⟨

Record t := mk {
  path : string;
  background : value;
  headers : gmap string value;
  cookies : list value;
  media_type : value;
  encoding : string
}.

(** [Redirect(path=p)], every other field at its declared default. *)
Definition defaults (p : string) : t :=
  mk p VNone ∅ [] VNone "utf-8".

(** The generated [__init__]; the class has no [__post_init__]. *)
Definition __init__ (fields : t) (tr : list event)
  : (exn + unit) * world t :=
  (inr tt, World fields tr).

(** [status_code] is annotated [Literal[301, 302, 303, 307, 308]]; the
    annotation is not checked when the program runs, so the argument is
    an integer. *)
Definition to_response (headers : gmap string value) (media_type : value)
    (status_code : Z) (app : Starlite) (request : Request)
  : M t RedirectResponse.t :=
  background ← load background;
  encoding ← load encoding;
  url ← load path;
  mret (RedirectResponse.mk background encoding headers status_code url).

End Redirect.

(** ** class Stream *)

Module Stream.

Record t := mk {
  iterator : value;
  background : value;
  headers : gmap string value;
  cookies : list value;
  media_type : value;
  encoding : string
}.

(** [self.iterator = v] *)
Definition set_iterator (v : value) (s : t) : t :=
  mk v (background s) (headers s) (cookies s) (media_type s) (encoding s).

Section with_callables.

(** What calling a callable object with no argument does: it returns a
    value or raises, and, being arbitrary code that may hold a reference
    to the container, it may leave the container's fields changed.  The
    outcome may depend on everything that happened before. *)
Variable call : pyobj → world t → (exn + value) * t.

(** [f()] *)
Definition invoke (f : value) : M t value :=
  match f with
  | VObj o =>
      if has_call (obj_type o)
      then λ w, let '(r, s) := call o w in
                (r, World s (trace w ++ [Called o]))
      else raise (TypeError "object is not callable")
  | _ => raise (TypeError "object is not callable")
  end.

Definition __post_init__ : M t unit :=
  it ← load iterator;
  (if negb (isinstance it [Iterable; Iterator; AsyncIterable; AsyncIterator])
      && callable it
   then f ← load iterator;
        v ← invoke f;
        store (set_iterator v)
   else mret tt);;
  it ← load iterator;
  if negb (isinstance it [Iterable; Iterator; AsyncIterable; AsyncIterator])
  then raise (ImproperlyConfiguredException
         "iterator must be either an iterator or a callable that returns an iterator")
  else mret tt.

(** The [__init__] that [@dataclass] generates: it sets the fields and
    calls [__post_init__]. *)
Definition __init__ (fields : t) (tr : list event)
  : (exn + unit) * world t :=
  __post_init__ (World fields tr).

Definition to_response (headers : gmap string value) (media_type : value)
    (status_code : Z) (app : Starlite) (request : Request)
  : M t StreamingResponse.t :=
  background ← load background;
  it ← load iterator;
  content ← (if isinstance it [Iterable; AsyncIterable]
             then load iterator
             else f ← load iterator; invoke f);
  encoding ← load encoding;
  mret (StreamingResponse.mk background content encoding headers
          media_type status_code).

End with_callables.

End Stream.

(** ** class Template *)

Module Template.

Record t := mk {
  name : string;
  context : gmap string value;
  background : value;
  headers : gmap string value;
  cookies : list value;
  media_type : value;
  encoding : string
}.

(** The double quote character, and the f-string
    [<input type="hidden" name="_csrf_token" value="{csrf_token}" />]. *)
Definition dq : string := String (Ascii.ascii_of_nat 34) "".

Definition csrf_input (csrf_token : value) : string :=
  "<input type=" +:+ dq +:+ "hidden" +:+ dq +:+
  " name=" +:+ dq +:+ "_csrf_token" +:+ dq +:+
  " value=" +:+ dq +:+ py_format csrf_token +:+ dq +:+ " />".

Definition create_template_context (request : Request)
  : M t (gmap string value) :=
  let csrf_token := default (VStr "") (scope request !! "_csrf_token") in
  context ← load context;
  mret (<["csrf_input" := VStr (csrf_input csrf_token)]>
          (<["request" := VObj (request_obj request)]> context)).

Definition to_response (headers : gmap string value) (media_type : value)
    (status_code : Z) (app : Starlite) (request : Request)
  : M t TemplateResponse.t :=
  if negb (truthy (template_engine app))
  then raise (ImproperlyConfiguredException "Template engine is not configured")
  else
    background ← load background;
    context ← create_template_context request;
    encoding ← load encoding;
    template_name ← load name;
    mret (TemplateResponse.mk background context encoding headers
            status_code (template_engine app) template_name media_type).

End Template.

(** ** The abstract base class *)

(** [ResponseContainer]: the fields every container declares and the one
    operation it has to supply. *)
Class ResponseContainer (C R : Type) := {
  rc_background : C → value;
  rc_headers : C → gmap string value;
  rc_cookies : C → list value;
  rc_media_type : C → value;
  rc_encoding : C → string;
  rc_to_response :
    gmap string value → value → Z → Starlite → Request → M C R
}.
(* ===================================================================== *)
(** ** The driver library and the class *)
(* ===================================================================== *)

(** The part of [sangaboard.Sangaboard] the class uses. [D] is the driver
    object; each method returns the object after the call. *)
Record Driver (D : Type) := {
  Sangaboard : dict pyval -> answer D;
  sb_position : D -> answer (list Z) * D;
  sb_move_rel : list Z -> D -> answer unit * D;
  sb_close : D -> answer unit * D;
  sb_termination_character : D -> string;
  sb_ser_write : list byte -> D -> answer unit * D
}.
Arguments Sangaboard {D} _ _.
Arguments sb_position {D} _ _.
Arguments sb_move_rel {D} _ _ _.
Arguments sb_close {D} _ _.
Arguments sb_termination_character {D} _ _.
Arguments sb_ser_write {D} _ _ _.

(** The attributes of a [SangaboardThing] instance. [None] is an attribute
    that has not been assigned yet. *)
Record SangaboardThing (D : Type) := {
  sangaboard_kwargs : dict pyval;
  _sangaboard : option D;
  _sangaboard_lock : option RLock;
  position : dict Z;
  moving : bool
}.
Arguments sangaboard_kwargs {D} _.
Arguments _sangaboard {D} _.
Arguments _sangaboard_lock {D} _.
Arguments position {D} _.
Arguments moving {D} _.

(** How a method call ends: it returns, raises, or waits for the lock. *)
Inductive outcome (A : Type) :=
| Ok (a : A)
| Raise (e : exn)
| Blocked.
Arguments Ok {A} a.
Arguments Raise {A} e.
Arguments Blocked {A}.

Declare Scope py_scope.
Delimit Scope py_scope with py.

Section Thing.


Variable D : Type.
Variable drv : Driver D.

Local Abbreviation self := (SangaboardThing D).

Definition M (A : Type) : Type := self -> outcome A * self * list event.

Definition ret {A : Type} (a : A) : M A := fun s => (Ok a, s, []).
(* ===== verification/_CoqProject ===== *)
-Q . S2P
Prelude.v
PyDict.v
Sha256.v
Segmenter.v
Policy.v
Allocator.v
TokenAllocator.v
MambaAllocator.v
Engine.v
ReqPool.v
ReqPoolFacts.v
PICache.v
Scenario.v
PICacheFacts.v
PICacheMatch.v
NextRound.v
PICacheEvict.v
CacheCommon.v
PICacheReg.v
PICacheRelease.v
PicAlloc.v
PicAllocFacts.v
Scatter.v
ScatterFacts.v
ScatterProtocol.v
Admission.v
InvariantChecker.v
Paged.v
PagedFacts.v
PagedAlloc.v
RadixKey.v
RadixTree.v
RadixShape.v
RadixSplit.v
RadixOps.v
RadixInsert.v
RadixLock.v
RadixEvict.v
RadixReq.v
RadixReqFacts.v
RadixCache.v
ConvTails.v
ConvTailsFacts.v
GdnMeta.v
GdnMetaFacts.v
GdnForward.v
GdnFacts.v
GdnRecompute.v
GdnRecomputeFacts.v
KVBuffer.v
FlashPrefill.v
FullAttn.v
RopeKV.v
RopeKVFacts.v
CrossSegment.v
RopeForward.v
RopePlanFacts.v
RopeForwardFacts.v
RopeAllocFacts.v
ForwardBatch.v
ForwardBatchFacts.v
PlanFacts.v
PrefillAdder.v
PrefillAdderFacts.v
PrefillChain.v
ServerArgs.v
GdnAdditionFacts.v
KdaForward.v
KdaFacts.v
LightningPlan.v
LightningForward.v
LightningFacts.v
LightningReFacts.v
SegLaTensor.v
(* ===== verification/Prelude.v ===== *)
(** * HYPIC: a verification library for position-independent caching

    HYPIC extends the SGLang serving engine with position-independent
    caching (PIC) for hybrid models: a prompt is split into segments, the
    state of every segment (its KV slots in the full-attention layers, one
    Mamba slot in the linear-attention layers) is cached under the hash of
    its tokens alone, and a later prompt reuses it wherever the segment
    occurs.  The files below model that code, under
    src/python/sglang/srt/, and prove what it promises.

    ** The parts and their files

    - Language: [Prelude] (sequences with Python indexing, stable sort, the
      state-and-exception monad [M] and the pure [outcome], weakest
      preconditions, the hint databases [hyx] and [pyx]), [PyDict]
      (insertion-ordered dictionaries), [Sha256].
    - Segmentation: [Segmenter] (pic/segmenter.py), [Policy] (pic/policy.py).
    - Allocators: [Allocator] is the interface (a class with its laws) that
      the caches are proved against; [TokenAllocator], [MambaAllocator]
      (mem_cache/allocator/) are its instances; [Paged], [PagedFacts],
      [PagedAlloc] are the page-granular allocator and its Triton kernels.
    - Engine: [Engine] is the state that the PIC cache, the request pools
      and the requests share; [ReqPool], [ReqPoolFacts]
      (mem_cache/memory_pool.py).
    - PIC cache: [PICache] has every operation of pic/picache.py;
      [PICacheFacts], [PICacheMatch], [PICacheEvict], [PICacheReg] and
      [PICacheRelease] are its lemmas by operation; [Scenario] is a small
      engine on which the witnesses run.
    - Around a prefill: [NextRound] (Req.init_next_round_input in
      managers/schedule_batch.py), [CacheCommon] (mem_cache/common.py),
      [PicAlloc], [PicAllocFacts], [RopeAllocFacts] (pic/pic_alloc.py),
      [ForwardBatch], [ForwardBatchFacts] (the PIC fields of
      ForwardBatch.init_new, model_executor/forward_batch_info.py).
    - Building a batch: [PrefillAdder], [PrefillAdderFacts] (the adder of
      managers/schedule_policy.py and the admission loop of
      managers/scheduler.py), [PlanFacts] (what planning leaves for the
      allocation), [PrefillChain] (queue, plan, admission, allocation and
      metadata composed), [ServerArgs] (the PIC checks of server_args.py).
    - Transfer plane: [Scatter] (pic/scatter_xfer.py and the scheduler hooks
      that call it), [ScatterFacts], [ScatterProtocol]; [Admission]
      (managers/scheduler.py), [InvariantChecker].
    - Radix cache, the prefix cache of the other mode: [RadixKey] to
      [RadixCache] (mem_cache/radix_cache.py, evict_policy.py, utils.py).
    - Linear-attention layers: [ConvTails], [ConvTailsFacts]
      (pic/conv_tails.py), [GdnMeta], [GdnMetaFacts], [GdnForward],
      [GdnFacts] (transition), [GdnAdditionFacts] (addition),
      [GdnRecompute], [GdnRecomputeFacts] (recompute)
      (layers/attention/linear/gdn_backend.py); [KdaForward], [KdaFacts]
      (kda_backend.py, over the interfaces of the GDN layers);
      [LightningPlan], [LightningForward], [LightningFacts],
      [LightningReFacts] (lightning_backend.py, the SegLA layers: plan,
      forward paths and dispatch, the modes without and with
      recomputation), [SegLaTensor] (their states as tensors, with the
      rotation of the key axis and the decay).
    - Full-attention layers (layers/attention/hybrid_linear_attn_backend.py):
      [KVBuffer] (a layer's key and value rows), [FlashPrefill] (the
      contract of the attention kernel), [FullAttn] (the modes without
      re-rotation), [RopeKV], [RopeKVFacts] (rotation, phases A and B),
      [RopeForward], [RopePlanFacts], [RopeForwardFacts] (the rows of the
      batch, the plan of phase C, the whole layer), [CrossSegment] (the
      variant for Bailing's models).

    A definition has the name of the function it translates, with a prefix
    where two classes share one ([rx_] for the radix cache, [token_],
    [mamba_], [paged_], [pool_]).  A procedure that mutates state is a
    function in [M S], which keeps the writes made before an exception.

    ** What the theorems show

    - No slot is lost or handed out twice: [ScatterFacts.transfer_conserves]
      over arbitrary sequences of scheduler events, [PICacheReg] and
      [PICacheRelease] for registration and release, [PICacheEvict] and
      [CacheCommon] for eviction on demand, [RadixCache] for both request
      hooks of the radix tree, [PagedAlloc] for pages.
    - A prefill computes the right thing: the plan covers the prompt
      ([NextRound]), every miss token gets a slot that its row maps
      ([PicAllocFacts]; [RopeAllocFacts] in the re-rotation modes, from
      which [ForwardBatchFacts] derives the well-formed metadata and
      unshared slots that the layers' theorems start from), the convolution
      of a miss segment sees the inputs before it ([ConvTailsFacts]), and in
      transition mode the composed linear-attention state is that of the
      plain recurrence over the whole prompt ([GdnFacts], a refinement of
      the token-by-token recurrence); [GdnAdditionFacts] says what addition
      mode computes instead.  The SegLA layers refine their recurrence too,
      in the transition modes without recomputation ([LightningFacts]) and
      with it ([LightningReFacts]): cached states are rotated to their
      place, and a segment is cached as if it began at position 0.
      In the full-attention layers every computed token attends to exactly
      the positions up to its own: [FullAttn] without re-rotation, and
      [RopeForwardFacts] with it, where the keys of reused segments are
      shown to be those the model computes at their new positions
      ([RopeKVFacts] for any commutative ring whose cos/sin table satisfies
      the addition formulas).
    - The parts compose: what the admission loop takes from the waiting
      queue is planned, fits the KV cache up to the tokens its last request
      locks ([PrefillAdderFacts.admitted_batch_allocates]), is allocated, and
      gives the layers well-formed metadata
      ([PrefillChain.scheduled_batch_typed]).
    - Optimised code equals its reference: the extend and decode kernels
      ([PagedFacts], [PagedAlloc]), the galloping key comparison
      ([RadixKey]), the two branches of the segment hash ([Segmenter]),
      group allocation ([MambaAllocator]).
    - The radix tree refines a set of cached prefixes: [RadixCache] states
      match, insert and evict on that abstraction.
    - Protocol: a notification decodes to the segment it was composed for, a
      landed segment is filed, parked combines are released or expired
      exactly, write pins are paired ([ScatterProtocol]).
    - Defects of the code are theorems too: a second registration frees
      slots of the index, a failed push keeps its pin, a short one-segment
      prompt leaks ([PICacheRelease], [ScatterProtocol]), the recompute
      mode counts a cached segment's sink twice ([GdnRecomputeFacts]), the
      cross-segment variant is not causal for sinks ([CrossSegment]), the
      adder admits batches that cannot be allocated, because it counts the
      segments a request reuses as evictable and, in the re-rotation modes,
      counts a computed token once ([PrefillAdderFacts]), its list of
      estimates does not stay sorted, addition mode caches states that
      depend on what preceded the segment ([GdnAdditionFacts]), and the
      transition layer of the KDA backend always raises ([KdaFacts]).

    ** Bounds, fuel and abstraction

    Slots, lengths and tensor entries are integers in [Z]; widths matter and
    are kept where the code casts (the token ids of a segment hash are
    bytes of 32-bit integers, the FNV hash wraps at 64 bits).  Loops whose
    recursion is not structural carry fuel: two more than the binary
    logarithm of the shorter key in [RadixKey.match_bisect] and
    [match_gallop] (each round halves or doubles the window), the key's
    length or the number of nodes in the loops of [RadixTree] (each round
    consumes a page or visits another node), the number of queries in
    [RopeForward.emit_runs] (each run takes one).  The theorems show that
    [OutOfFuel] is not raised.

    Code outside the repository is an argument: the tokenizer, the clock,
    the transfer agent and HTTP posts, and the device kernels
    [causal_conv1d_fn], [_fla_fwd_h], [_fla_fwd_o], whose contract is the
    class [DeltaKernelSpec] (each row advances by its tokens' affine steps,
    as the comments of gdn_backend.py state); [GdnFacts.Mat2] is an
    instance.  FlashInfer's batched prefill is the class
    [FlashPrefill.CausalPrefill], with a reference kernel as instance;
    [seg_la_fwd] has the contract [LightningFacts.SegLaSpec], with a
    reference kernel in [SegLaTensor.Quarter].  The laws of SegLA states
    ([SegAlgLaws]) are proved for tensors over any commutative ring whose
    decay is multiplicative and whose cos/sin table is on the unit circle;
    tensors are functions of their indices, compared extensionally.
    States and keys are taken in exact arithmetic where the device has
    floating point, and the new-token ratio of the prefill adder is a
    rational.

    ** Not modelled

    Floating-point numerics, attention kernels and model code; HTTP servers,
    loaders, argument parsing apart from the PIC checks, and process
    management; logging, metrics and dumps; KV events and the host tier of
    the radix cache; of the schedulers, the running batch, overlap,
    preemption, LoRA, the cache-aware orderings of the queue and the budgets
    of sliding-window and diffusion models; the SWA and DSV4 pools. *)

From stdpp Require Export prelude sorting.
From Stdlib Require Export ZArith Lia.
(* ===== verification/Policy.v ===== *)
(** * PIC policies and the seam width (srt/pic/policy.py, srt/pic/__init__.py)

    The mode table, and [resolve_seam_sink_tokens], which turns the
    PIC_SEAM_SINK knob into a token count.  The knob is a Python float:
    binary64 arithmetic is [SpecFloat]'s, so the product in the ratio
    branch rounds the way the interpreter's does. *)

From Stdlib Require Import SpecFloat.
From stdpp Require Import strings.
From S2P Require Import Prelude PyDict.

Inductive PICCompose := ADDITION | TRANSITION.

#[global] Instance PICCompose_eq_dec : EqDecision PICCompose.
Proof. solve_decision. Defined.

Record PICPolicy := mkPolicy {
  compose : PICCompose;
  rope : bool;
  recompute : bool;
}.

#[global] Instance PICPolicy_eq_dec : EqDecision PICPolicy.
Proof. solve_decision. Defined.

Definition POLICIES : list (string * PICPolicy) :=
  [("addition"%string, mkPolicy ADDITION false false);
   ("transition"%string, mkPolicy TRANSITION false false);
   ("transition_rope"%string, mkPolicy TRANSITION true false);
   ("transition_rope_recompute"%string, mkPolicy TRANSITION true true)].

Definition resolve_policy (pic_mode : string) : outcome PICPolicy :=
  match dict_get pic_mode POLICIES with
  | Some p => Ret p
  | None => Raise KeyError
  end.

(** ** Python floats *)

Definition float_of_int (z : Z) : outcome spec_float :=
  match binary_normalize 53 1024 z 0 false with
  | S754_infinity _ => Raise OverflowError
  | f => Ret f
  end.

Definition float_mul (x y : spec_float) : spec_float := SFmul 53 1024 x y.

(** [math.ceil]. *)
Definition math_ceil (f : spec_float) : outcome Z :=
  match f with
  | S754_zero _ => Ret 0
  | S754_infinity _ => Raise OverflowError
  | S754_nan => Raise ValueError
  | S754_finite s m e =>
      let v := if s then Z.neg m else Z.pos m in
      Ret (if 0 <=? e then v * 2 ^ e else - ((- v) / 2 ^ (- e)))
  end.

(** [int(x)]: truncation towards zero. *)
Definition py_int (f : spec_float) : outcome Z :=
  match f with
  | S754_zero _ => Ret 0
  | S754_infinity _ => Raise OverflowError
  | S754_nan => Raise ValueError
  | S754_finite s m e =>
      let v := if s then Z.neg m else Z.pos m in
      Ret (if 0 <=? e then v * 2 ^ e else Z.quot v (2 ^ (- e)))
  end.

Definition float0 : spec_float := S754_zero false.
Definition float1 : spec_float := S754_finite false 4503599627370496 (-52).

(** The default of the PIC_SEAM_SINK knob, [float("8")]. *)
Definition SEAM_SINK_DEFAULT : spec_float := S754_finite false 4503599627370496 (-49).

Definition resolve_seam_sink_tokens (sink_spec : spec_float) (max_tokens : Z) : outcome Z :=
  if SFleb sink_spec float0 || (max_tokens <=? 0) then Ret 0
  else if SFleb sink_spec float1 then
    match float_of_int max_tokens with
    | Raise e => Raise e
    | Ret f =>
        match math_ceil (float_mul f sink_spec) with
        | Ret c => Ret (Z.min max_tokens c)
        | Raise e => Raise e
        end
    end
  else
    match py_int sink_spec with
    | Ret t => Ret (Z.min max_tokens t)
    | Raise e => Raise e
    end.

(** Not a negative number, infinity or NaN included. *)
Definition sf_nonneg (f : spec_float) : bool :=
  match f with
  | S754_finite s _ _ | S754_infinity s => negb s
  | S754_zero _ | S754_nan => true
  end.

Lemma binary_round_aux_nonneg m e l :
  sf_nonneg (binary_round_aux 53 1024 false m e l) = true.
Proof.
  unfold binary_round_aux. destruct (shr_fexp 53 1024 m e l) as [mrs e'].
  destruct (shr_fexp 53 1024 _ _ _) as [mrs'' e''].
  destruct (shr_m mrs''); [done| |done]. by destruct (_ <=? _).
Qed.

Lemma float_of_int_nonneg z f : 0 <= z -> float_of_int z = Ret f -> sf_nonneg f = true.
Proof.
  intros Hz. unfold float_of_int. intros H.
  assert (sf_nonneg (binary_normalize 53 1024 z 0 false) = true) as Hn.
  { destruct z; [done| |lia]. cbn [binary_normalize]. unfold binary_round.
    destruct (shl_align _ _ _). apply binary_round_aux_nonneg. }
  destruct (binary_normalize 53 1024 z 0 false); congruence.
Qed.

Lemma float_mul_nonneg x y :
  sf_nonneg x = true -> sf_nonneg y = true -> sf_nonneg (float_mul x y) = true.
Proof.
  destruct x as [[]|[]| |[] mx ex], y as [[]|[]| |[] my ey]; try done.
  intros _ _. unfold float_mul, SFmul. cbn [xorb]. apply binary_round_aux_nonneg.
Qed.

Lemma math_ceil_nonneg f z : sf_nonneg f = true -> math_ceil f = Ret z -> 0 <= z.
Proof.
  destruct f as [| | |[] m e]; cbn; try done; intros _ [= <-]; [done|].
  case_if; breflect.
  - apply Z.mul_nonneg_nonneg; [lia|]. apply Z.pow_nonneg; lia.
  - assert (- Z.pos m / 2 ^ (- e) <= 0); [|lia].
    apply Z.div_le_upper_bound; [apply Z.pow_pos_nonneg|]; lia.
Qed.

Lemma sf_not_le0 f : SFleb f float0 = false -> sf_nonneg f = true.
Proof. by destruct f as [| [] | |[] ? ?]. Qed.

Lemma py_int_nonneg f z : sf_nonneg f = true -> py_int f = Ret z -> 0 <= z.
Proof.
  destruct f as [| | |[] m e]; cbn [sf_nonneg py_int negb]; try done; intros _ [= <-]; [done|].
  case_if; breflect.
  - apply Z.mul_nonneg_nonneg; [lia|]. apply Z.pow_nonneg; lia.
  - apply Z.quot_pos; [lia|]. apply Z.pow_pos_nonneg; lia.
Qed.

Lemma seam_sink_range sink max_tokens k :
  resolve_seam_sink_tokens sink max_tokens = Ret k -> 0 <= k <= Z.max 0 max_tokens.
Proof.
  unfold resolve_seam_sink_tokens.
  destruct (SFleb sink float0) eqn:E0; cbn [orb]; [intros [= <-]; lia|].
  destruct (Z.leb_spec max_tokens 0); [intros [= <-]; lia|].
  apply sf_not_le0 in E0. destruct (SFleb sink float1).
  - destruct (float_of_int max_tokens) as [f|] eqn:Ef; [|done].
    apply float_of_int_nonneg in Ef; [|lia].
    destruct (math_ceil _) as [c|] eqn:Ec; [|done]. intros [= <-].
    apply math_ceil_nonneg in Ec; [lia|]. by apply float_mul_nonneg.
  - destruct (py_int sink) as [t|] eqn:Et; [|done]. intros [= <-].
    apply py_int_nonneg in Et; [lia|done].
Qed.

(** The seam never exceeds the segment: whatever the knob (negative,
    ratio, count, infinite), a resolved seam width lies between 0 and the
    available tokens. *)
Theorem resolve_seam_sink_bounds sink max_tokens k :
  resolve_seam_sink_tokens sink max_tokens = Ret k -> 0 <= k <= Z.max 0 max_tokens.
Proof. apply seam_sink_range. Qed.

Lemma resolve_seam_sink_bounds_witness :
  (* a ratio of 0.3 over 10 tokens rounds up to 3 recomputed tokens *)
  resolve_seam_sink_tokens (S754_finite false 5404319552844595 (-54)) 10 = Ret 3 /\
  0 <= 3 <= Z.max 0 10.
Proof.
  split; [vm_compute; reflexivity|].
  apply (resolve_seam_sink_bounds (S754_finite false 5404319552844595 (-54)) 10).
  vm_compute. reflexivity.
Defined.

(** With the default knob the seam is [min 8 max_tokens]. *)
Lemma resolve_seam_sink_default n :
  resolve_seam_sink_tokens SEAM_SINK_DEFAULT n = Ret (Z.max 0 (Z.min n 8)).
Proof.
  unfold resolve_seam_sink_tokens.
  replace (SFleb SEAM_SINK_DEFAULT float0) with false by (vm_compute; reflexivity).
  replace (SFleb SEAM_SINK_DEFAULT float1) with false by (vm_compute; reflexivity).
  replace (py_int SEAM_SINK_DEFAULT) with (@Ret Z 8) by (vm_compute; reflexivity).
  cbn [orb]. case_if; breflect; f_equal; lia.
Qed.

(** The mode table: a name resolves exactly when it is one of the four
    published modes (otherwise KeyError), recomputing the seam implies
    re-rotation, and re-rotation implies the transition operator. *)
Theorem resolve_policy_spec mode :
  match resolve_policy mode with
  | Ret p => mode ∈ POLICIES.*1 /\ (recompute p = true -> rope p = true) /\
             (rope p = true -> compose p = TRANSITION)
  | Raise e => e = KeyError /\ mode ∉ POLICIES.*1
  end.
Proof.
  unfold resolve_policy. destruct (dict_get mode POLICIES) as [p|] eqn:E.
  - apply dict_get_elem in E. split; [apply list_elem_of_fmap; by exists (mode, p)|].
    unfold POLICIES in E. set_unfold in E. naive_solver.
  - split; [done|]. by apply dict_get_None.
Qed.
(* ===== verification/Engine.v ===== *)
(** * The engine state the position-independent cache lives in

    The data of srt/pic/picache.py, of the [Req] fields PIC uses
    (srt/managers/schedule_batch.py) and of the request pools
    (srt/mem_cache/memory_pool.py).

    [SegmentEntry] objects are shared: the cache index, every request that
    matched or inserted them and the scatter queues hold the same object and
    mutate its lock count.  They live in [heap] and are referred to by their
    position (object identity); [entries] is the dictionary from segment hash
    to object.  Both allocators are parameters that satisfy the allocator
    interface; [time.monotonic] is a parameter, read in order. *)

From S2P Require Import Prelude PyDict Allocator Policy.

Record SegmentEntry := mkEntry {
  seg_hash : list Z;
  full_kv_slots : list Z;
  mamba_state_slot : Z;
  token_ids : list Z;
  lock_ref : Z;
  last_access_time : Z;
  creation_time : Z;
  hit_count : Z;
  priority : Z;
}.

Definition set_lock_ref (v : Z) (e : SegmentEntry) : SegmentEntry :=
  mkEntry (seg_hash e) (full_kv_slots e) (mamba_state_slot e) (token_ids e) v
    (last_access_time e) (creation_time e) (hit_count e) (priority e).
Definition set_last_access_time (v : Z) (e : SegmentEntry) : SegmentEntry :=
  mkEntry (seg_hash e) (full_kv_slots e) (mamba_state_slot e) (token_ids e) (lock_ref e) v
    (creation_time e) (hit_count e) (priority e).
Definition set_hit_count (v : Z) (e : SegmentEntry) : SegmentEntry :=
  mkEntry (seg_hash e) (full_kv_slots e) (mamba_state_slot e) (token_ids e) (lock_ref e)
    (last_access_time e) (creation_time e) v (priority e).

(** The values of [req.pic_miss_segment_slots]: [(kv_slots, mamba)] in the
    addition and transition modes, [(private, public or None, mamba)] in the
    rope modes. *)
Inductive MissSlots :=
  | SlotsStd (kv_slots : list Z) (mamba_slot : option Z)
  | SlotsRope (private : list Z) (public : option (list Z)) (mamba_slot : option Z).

⟩

• [ACTIVITY]
Out of the data above, set down the lines from the one with "Definition csrf_input (csrf_token" to the one with "VStr (csrf_input csrf_token)]>", both included, exactly as written and with no additions.

• [COMPLETED EXERCISE]
Definition csrf_input (csrf_token : value) : string :=
  "<input type=" +:+ dq +:+ "hidden" +:+ dq +:+
  " name=" +:+ dq +:+ "_csrf_token" +:+ dq +:+
  " value=" +:+ dq +:+ py_format csrf_token +:+ dq +:+ " />".

Definition create_template_context (request : Request)
  : M t (gmap string value) :=
  let csrf_token := default (VStr "") (scope request !! "_csrf_token") in
  context ← load context;
  mret (<["csrf_input" := VStr (csrf_input csrf_token)]>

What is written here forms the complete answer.